Task prompt: Your answer should consist only of the lines below from the one with "(** Reading a scalar member. *)" through the one with "of an empty", copied exactly.
Start of Block
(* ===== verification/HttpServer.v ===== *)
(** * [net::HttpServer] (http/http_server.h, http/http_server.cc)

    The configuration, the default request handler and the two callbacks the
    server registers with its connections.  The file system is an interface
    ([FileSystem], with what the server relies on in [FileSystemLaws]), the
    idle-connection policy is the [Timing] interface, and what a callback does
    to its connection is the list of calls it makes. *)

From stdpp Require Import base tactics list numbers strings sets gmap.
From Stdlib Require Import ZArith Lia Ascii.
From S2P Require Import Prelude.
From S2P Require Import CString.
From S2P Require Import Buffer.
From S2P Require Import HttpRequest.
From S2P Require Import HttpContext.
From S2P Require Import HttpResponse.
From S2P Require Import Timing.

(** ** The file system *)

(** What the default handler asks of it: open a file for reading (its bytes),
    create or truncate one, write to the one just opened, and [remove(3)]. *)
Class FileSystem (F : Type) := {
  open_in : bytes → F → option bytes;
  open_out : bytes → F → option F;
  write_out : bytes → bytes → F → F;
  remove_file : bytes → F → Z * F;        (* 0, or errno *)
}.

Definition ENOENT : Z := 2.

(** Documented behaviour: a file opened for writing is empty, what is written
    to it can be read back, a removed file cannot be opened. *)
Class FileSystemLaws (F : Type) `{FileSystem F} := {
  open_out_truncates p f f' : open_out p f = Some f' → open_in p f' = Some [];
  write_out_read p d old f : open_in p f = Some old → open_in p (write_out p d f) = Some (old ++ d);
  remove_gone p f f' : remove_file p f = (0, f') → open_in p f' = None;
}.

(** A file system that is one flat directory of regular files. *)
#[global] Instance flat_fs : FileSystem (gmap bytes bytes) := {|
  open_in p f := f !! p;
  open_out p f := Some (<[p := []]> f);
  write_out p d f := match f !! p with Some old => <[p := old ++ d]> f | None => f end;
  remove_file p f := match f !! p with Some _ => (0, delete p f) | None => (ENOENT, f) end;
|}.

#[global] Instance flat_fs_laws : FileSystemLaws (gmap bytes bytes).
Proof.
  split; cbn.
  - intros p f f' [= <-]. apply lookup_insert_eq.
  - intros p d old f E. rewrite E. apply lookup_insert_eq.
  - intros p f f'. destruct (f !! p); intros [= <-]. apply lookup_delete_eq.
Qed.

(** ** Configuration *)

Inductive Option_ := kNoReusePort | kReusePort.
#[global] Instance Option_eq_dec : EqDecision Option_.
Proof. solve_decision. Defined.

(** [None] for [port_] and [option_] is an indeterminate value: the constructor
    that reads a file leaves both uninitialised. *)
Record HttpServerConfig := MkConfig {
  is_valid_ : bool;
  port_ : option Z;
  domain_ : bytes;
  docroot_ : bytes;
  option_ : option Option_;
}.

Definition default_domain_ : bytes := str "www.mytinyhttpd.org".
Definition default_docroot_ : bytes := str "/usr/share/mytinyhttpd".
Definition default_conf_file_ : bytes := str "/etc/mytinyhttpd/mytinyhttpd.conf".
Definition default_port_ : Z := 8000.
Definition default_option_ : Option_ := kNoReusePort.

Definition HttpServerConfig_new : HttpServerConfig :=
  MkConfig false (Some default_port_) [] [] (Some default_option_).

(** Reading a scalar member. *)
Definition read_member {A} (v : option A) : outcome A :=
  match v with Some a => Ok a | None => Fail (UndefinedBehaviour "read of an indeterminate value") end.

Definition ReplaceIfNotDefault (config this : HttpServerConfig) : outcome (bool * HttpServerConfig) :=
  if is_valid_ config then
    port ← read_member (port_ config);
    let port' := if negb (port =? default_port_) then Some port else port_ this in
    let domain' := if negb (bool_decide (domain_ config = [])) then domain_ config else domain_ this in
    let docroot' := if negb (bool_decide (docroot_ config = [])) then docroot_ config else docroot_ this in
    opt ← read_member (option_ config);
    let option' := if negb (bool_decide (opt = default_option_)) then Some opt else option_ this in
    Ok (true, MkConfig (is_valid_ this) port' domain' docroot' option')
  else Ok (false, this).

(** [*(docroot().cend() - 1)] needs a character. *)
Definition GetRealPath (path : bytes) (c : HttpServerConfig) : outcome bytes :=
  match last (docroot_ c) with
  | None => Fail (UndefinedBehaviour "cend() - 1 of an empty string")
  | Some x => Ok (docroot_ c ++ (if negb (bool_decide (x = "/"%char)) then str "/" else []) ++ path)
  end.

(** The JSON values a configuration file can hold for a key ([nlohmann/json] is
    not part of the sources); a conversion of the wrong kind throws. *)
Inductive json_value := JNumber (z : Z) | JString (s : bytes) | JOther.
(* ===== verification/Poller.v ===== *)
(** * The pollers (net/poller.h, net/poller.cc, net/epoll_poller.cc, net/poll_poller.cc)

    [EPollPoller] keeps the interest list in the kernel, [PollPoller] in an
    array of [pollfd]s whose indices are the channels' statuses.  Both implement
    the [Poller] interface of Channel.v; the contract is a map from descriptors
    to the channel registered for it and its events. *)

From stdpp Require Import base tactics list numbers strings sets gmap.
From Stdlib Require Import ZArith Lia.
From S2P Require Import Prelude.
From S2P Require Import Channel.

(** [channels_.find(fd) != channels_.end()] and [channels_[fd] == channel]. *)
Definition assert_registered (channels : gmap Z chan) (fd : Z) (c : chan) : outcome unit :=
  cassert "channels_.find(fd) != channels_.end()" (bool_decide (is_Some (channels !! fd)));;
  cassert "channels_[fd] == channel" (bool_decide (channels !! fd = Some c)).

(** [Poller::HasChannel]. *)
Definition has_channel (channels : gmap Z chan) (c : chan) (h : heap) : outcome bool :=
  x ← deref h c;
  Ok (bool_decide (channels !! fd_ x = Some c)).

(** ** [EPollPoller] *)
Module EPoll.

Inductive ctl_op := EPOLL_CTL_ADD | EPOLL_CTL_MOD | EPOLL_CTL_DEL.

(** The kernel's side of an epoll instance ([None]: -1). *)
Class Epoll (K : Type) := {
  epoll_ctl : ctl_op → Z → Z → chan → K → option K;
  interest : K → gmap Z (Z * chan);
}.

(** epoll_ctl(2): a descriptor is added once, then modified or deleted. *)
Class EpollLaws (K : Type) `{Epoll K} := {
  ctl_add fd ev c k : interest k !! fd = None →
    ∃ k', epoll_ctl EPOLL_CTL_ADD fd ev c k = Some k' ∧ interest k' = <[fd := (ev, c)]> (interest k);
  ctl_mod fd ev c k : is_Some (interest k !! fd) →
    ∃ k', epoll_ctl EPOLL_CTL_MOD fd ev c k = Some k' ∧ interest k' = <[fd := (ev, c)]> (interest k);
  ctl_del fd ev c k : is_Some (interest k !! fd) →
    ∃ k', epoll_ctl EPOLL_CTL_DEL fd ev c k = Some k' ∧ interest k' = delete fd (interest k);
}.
End of Block
Response area:
(** Reading a scalar member. *)
Definition read_member {A} (v : option A) : outcome A :=
  match v with Some a => Ok a | None => Fail (UndefinedBehaviour "read of an indeterminate value") end.

Definition ReplaceIfNotDefault (config this : HttpServerConfig) : outcome (bool * HttpServerConfig) :=
  if is_valid_ config then
    port ← read_member (port_ config);
    let port' := if negb (port =? default_port_) then Some port else port_ this in
    let domain' := if negb (bool_decide (domain_ config = [])) then domain_ config else domain_ this in
    let docroot' := if negb (bool_decide (docroot_ config = [])) then docroot_ config else docroot_ this in
    opt ← read_member (option_ config);
    let option' := if negb (bool_decide (opt = default_option_)) then Some opt else option_ this in
    Ok (true, MkConfig (is_valid_ this) port' domain' docroot' option')
  else Ok (false, this).

(** [*(docroot().cend() - 1)] needs a character. *)
Definition GetRealPath (path : bytes) (c : HttpServerConfig) : outcome bytes :=
  match last (docroot_ c) with
  | None => Fail (UndefinedBehaviour "cend() - 1 of an empty string")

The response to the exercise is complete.